सर्पा ऊचुः । कद्रूशापभयाद्भीता देवदेव महेश्वर । तव पार्श्वे वसिष्यामो यावदाभूतसम्प्लवम्

Les serpents dirent : «Ô Dieu des dieux, ô Maheśvara ! Terrifiés par la crainte de la malédiction de Kadrū, nous demeurerons à tes côtés jusqu’à la fin de la dissolution cosmique.»

Verse 30

देवदेव उवाच । एकश्चायं महाबाहुर्वासुकिर्भुजगोत्तमः । मम पार्श्वे वसेन्नित्यं सर्वेषां भयरक्षकः

Le Seigneur des dieux dit : «Que Vāsuki, aux bras puissants, le meilleur des serpents, demeure toujours à mes côtés, protecteur de tous contre la peur.»

Verse 31

अन्येषां चैव सर्पाणां भयं नास्ति ममाज्ञया । आप्लुत्य नर्मदातोये भुजगास्ते च रक्षिताः

«Et pour les autres serpents aussi, par mon ordre il n’y a point de crainte. S’étant plongés dans les eaux de la Narmadā, ces serpents sont protégés.»

Verse 32

नास्ति मृत्युभयं तेषां वसध्वं यत्र चेप्सितम् । कद्रूशापभयं नास्ति ह्येष मे विस्तरः परः

Ils n’ont aucune crainte de la mort. Demeurez où bon vous semble.
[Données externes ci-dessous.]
(* ===== verification/RevsetExample.v ===== *)
(** * Revsets and the skip list index at work

    The theorems on revsets and on the index, at the small history of [Range]:
    4 is a merge of 2 and 3, whose parent is 1; 5 has no parents. *)

From S2P Require Import Prelude Hash Bonsai Graph Frontier Range Revset SetCommon UnionStream.
From S2P Require Import IntersectStream DifferenceStream Ancestors Skiplist AncestorsDifference.

#[local] Existing Instance ex_fetcher.
#[local] Existing Instance ex_laws.

Abbreviation ex_known := (fun c => c ∈ ex_graph.*1).

(** The streams of a [SelectAll] one after the other. *)
#[local] Instance in_sequence : SelectOrder := {| select_all A ss := mjoin (M := list) ss |}.

#[local] Instance in_sequence_laws : SelectOrderLaws in_sequence.
Proof.
  split. intros A ls. exists (mjoin ls). split; [|done]. cbn.
  rewrite <- (list_fmap_id ls) at 2. exact (mjoin_iter_ok (fun x => x) ls).
Qed.

Lemma ex_all_known l : bool_decide (Forall ex_known l) = true -> Forall ex_known l.
Proof. apply bool_decide_eq_true. Qed.

Lemma ex_descending l :
  bool_decide (StronglySorted (fun x y => (generation_of y <= generation_of x)%N) l) = true -> descending l.
Proof. apply bool_decide_eq_true. Qed.

(** Two streams, the first of which is not ready at first. *)
Definition ex_left : stream ChangesetId := [EvPending; EvItem (ex_cs x04); EvItem (ex_cs x02)].
Definition ex_right : stream ChangesetId := [EvItem (ex_cs x02); EvPending; EvItem (ex_cs x05)].

Lemma ex_good s :
  bool_decide (Forall ex_known (items s)) = true ->
  bool_decide (StronglySorted (fun x y => (generation_of y <= generation_of x)%N) (items s)) = true ->
  ends s = Ok tt -> good_input (known := ex_known) s.
Proof.
  intros H1 H2 H3. split; [by apply ex_all_known|]. split; [by apply ex_descending|by rewrite H3].
Qed.

Lemma ex_inputs : Forall (good_input (known := ex_known)) [ex_left; ex_right].
Proof. apply Forall_cons. split; [|apply Forall_singleton]; apply ex_good; by vm_compute. Qed.

Lemma validate_exact_witness :
  (exists evs, runs validate_step (ValidateNodeStream_new ex_left) evs /\ revset (items evs)) /\
  run validate_step 10 10 (ValidateNodeStream_new ex_left) = Some ex_left /\
  run validate_step 10 10 (ValidateNodeStream_new (iter_ok [ex_cs x02; ex_cs x04])) =
    Some [EvItem (ex_cs x02); EvPanic].
Proof.
  split; [|split; by vm_compute].
  destruct (validate_exact (known := ex_known) ex_left) as (evs & Hr & _ & _ & _ & Hrev).
  - apply ex_all_known. by vm_compute.
  - by exists evs.
Defined.

Lemma union_exact_witness :
  (exists evs, runs union_step (UnionNodeStream_new [ex_left; ex_right]) evs /\ revset (items evs)) /\
  run union_step 20 20 (UnionNodeStream_new [ex_left; ex_right]) =
    Some [EvPending; EvItem (ex_cs x04); EvPending; EvItem (ex_cs x02); EvItem (ex_cs x05)].
Proof.
  split; [|by vm_compute]. destruct (union_exact (known := ex_known) [ex_left; ex_right]) as (evs & Hr & Hrev & _).
  - exact ex_inputs.
  - by exists evs.
Defined.

Lemma intersect_exact_witness :
  (exists evs, runs intersect_step (IntersectNodeStream_new [ex_left; ex_right]) evs /\ revset (items evs)) /\
  run intersect_step 20 20 (IntersectNodeStream_new [ex_left; ex_right]) =
    Some [EvPending; EvPending; EvItem (ex_cs x02)].
Proof.
  split; [|by vm_compute].
  destruct (intersect_exact (known := ex_known) [ex_left; ex_right]) as (evs & Hr & Hrev & _).
  - exact ex_inputs.
  - apply (bool_decide_unpack _). by vm_compute.
  - by exists evs.
Defined.

Lemma difference_exact_witness :
  (exists evs, runs difference_step (SetDifferenceNodeStream_new ex_left ex_right) evs /\
     ((items evs = [ex_cs x04] /\ ends evs = Ok tt) \/
      exists e, ends ex_right = Err e /\ ends evs = Err e /\ items evs `prefix_of` [ex_cs x04])) /\
  run difference_step 20 20 (SetDifferenceNodeStream_new ex_left ex_right) =
    Some [EvPending; EvItem (ex_cs x04); EvPending].
Proof.
  split; [|by vm_compute].
  destruct (difference_exact (known := ex_known) ex_left ex_right) as (evs & Hr & Hres).
  - apply ex_all_known. by vm_compute.
  - apply ex_descending. by vm_compute.
  - done.
  - apply ex_all_known. by vm_compute.
  - apply ex_descending. by vm_compute.
  - done.
  - exists evs. split; [exact Hr|exact Hres].
Defined.

Lemma greatest_common_ancestor_exact_witness :
  (exists n0, forall k, n0 <= k -> exists r,
     greatest_common_ancestor k [ex_cs x02; ex_cs x03] = Some r /\ ends r = Ok tt) /\
  greatest_common_ancestor 20 [ex_cs x02; ex_cs x03] = Some [EvItem (ex_cs x01)] /\
  greatest_common_ancestor 20 [ex_cs x02; ex_cs x05] = Some [].
Proof.
  split; [|split; by vm_compute].
  destruct (greatest_common_ancestor_exact (known := ex_known) [ex_cs x02; ex_cs x03]) as (n0 & evs & _ & _ & _ & _ & H).
  - done.
  - apply ex_all_known. by vm_compute.
  - exists n0. intros k Hk. destruct (H k Hk) as (r & Hr & He & _). by exists r.
Defined.

(** The index after 4 was indexed, two layers deep. *)
Definition ex_index : SkiplistEdgeMapping :=
  default (with_skip_edge_count 3) (ok (add_node (with_skip_edge_count 3) (ex_cs x04) 2)).

Lemma ex_added m c depth :
  is_ok (add_node m c depth) = true -> built (known := ex_known) m -> ex_known c ->
  built (known := ex_known) (default m (ok (add_node m c depth))).
Proof. destruct (add_node m c depth) as [m'|e|] eqn:E; [|done|done]. intros _ Hm Hc. exact (built_add m c depth m' Hm Hc E). Qed.

Lemma ex_index_built : built (known := ex_known) ex_index.
Proof.
  unfold ex_index. apply ex_added; [by vm_compute|constructor|]. right; right; right; left.
Qed.

Lemma add_node_exact_witness :
  (exists m', add_node ex_index (ex_cs x01) 5 = Ok m' /\ is_node_indexed m' (ex_cs x01) = true) /\
  indexed_node_count ex_index = 3%N /\ get_skip_edges ex_index (ex_cs x02) = Some [(ex_cs x01, 1%N)].
Proof.
  split; [|split; by vm_compute].
  destruct (add_node_exact (known := ex_known) ex_index (ex_cs x01) 5) as (m' & Hm' & _ & Hi & _).
  - exact ex_index_built.
  - left.
  - exists m'. split; [exact Hm'|by apply Hi].
Defined.

Lemma skiplist_lawful_witness :
  (LcaHintLaws ex_known (skiplist_hint ex_index) /\ ReachabilityLaws ex_known (skiplist_reachability ex_index)) /\
  skiplist_query_reachability ex_index (ex_cs x04) (ex_cs x01) = Ok true /\
  skiplist_is_ancestor ex_index (ex_cs x02) (ex_cs x03) = Ok false.
Proof.
  split; [|split; by vm_compute]. apply (skiplist_lawful (known := ex_known)). exact ex_index_built.
Defined.

Lemma ex_hint_laws : LcaHintLaws ex_known (skiplist_hint ex_index).
Proof.
  split.
  - intros f gen Hf. apply process_frontier_ok; [apply built_ok, ex_index_built|done].
  - intros a d Ha Hd. apply is_ancestor_ok; [apply built_ok, ex_index_built|done|done].
Qed.

Lemma difference_of_unions_exact_witness :
  (exists n0 evs, (forall k, n0 <= k ->
     difference_of_unions (I := skiplist_hint ex_index) k [ex_cs x04] [ex_cs x02] = Some evs) /\ ends evs = Ok tt) /\
  difference_of_unions (I := skiplist_hint ex_index) 20 [ex_cs x04] [ex_cs x02] =
    Some [EvItem (ex_cs x04); EvItem (ex_cs x03)].
Proof.
  split; [|by vm_compute].
  destruct (difference_of_unions_exact (I := skiplist_hint ex_index) (known := ex_known) (IL := ex_hint_laws)
    [ex_cs x04] [ex_cs x02]) as (n0 & evs & Hr & He & _).
  - apply ex_all_known. by vm_compute.
  - apply ex_all_known. by vm_compute.
  - by exists n0, evs.
Defined.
Nulle peur de la malédiction de Kadrū : telle est mon assurance et ma protection suprêmes.

Verse 33

एवं दत्त्वा वरं तेषां देवदेवो महेश्वरः । जगामाकाशमाविश्य कैलासं धरणीधरम्

Ainsi, après leur avoir accordé la grâce, Maheśvara—Dieu des dieux—s’éleva dans le ciel et gagna Kailāsa, la montagne qui soutient la terre.

Verse 34

गते चादर्शनं देवे वासुकिप्रमुखा नृप । स्थापयित्वा तथा जग्मुर्देवदेवं महेश्वरम्

Ô Roi, lorsque le Seigneur eut disparu aux regards, Vāsuki et les autres nāgas, après y avoir dûment établi la sainte présence, partirent vers Mahādeva—Dieu des dieux, Maheśvara.

Verse 35

तत्र तीर्थे तु यः कश्चित्पञ्चम्यामर्चयेच्छिवम् । तस्य नागकुलान्यष्टौ न हिंसन्ति कदाचन

Quiconque, en ce tīrtha, vénère Śiva au cinquième jour lunaire (pañcamī), ne sera jamais, en aucun temps, blessé par les huit lignées de nāgas.

Verse 36

मृतः कालेन महता तत्र तीर्थे नरेश्वर । शिवस्यानुचरो भूत्वा वसते कालमीप्सितम्

Ô seigneur des hommes, lorsqu’il meurt plus tard en son temps, il devient un serviteur de Śiva et demeure (dans le séjour de Śiva) aussi longtemps qu’il le désire.

Verse 131

। अध्याय

Chapitre — colophon marquant la fin ou la transition du chapitre.